Stored items:
(* ===== verification/Coop.v ===== *)
(** * Coop: cooperative tasks ([scheduler/context_switch.rs], second half)

    The task table, the current task and the kernel's saved stack pointer, with
    the process table and memory the operations also change.  A switch is what
    ContextSwitch proves it to be: the running context's stack pointer [rsp] goes
    to the slot that was passed and the context saved at the new stack pointer
    goes on; so [yield_now] yields the stack pointer it switched to, or [None]
    when it returned without switching.  [coop_run] runs a schedule of yields and
    finishes, each by whichever task is running. *)
From stdpp Require Import base list numbers strings.
From Stdlib Require Import Lia.
From S2P Require Import Prelude Mem X64 AgentScheduler ContextSwitch.
Open Scope Z_scope.

Definition MAX_COOP_TASKS : nat := 4.

Record CoopTask := mk_Task {
  t_priority : Priority;
  t_done : bool;
  saved_rsp : Z;
  t_pid : Z;
}.

Record Coop := mk_Coop {
  tasks : list (option CoopTask);
  current : option nat;
  kernel_rsp : Z;
  csched : NativeAgentScheduler;
  memory : Z -> Z;
}.

Definition new_coop (sc : NativeAgentScheduler) (m : Z -> Z) : Coop :=
  mk_Coop (replicate MAX_COOP_TASKS None) None 0 sc m.

(** The stack the heap gives a new task ends at [stack_top]. *)
Definition spawn_cooperative (name : string) (priority : Priority) (entry stack_top : Z) (s : Coop)
    : bool * Coop :=
  match first_none (tasks s) with
  | None => (false, s)
  | Some i =>
      match spawn name priority 0 (csched s) with
      | (None, sc) => (false, mk_Coop (tasks s) (current s) (kernel_rsp s) sc (memory s))
      | (Some pid, sc) =>
          let '(rsp, m) := prepare_initial_stack stack_top entry (memory s) in
          (true, mk_Coop (<[i := Some (mk_Task priority false rsp pid)]> (tasks s)) (current s)
                   (kernel_rsp s) sc m)
      end
  end.

(** The priority value of an unfinished task in slot [i]. *)
Definition runnable (ts : list (option CoopTask)) (i : nat) : option Z :=
  match ts !! i with
  | Some (Some t) => if t_done t then None else Some (prio_val (t_priority t))
  | _ => None
  end.

(** One round of the scan of [yield_now]. *)
Definition scan (ts : list (option CoopTask)) (best : option nat) (idx : nat) : option nat :=
  match runnable ts idx with
  | None => best
  | Some p =>
      let is_better :=
        match best with
        | None => true
        | Some b => match ts !! b with
                    | Some (Some t) => p <? prio_val (t_priority t)
                    | _ => false
                    end
        end in
      if is_better then Some idx else best
  end.

Definition best_task (ts : list (option CoopTask)) : option nat :=
  foldl (scan ts) None (seq 0 MAX_COOP_TASKS).

(** [self.tasks[i].as_ref().unwrap()] *)
Definition task_at (ts : list (option CoopTask)) (i : nat) : res CoopTask :=
  match ts !! i with Some (Some t) => Ok t | _ => Panic end.

Definition set_rsp (v : Z) (t : CoopTask) : CoopTask :=
  mk_Task (t_priority t) (t_done t) v (t_pid t).

Definition set_done (t : CoopTask) : CoopTask :=
  mk_Task (t_priority t) true (saved_rsp t) (t_pid t).

Definition with_tasks (f : list (option CoopTask) -> list (option CoopTask)) (s : Coop) : Coop :=
  mk_Coop (f (tasks s)) (current s) (kernel_rsp s) (csched s) (memory s).

Definition with_sched (f : NativeAgentScheduler -> NativeAgentScheduler) (s : Coop) : Coop :=
  mk_Coop (tasks s) (current s) (kernel_rsp s) (f (csched s)) (memory s).

Definition set_current (c : option nat) (s : Coop) : Coop :=
  mk_Coop (tasks s) c (kernel_rsp s) (csched s) (memory s).

(** [*old_rsp_ptr = rsp], the first effect of [switch_to]. *)
Definition save_rsp (from : option nat) (rsp : Z) (s : Coop) : Coop :=
  match from with
  | Some i => with_tasks (alter (fmap (set_rsp rsp)) i) s
  | None => mk_Coop (tasks s) (current s) rsp (csched s) (memory s)
  end.
(** One interrupt: the handler does what the specification says. *)
Lemma step_refines bufs s m a e :
  refines bufs s m a -> bufs_apart bufs -> event_ok bufs e ->
  select_ok (length bufs) (task_priority s) (a_done a) ->
  (ev_retire e = true -> a_current a <> 0%nat) ->
  exists c a' addr s' m',
    abs_step (task_priority s) (ev_retire e) (ev_regs e) a = Ok (c, a') /\
    (if ev_retire e then task_done (ev_ptr e) else mt_tick (ev_ptr e))
      (s, write_bytes (ev_ptr e) (ev_regs e) (ev_env e m)) = (Ok addr, (s', m')) /\
    read_bytes m' addr CTX = c /\ refines bufs s' m' a' /\
    task_priority s' = task_priority s /\ switch_count s' = u64 (switch_count s + 1) /\
    select_ok (length bufs) (task_priority s') (a_done a').
Proof.
  intros [Ren Ract Rb Rcur Rlt Rdone Rlen Rctx] Hap [El Ep Ee] Hsel H0.
  set (m0 := write_bytes (ev_ptr e) (ev_regs e) (ev_env e m)).
  destruct (lookup_lt_is_Some_2 bufs (a_current a) Rlt) as [dest Hdest].
  set (m1 := park (ev_ptr e) dest m0).
  assert (Hm0 : forall i b, bufs !! i = Some b -> read_bytes m0 b CTX = read_bytes m b CTX).
  { intros i b Hi. apply read_bytes_ext. intros x Hx. unfold m0, CTX in *.
    pose proof (Ep i b Hi) as Ha. unfold apart in Ha.
    rewrite write_bytes_out by (rewrite El; lia). by apply (Ee m i b x). }
  assert (Hregs : read_bytes m0 (ev_ptr e) CTX = ev_regs e).
  { rewrite <- El. apply read_write_bytes. }
  set (done := if ev_retire e then <[a_current a := true]> (a_done a) else a_done a).
  set (ctxs := <[a_current a := ev_regs e]> (a_ctx a)).
  assert (Lc : length ctxs = length bufs) by (unfold ctxs; by rewrite length_insert).
  assert (Hsel' : select_ok (length bufs) (task_priority s) done).
  { destruct Hsel as [? Hd ? Ha]. split; try done; unfold done; destruct (ev_retire e); try done.
    - by rewrite length_insert.
    - rewrite list_lookup_insert_ne; [done|]. by apply H0. }
  destruct (select_next_ok _ _ _ (a_current a) Hsel') as (next & Hnext & Hlt); [lia|].
  destruct (lookup_lt_is_Some_2 bufs next Hlt) as [addr Haddr].
  assert (Hctx1 : forall i b, bufs !! i = Some b -> ctxs !! i = Some (read_bytes m1 b CTX)).
  { intros i b Hi. unfold ctxs, m1. destruct (decide (i = a_current a)) as [->|Hne].
    - rewrite Hdest in Hi. injection Hi as <-.
      rewrite list_lookup_insert_eq by lia. f_equal.
      rewrite park_read_dest by (by eapply Ep). done.
    - rewrite list_lookup_insert_ne by done. rewrite (Rctx i b Hi). f_equal.
      rewrite park_read_other; [symmetry; by eapply Hm0|by eapply Ep|by eapply (Hap (a_current a) i)]. }
  exists (read_bytes m1 addr CTX), (mk_Abs next done ctxs), addr,
    (mk_Mt true (length bufs) next (u64 (switch_count s + 1)) (task_ctx s) (task_priority s) done), m1.
  split; [|split; [|split; [done|split; [|split; [done|split; [done|done]]]]]].
  - unfold abs_step. fold done ctxs. rewrite Lc, Hnext. cbn [mbind res_bind].
    unfold idx. by rewrite (Hctx1 next addr Haddr).
  - assert (Hbody : forall mask, mask = done ->
      resume_next (a_current a) (mk_Mt true (length bufs) (a_current a) (switch_count s) (task_ctx s)
        (task_priority s) mask, m1) =
      (Ok addr, (mk_Mt true (length bufs) next (u64 (switch_count s + 1)) (task_ctx s) (task_priority s) done, m1))).
    { intros mask ->. unfold resume_next, mbind, M_bind, gets, lift, modify. cbn [fst snd active_tasks
        task_priority task_done_mask]. rewrite Hnext. unfold set_next. cbn [fst snd task_ctx mt_enabled
        active_tasks switch_count task_priority task_done_mask]. unfold idx. by rewrite (Rb next addr Haddr). }
    destruct s as [en ac cur sw tc tp td]. cbn [mt_enabled active_tasks task_ctx mt_current
      task_done_mask task_priority switch_count] in *. subst en ac cur td.
    assert (Hd1 : idx tc (a_current a) = Ok dest) by (apply idx_Ok; by apply Rb).
    destruct (ev_retire e) eqn:Er; unfold task_done, mt_tick;
      unfold mbind at 1, M_bind at 1, gets at 1; cbn [fst mt_enabled negb mt_current task_ctx task_done_mask].
    + assert (Hmask : idx (a_done a) (a_current a) = Ok true \/ idx (a_done a) (a_current a) = Ok false).
      { destruct (idx_lt (a_done a) (a_current a)) as [[] ->]; [destruct Hsel; lia|by left|by right]. }
      unfold mbind, M_bind, lift, modify, on_mem. rewrite Hd1. cbn [fst snd]. fold m1.
      destruct Hmask as [->| ->]; unfold mark_done; cbn [fst snd mt_enabled active_tasks mt_current
        switch_count task_ctx task_priority task_done_mask]; by apply Hbody.
    + unfold mbind, M_bind, lift, modify, on_mem. rewrite Hd1. cbn [fst snd]. fold m1. by apply Hbody.
  - split; cbn; done.
Qed.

> _Assigned task_
Which lines above hold the string "ContextSwitch"? Copy every one of them.

> _Your response_
    ContextSwitch proves it to be: the running context's stack pointer [rsp] goes
From S2P Require Import Prelude Mem X64 AgentScheduler ContextSwitch.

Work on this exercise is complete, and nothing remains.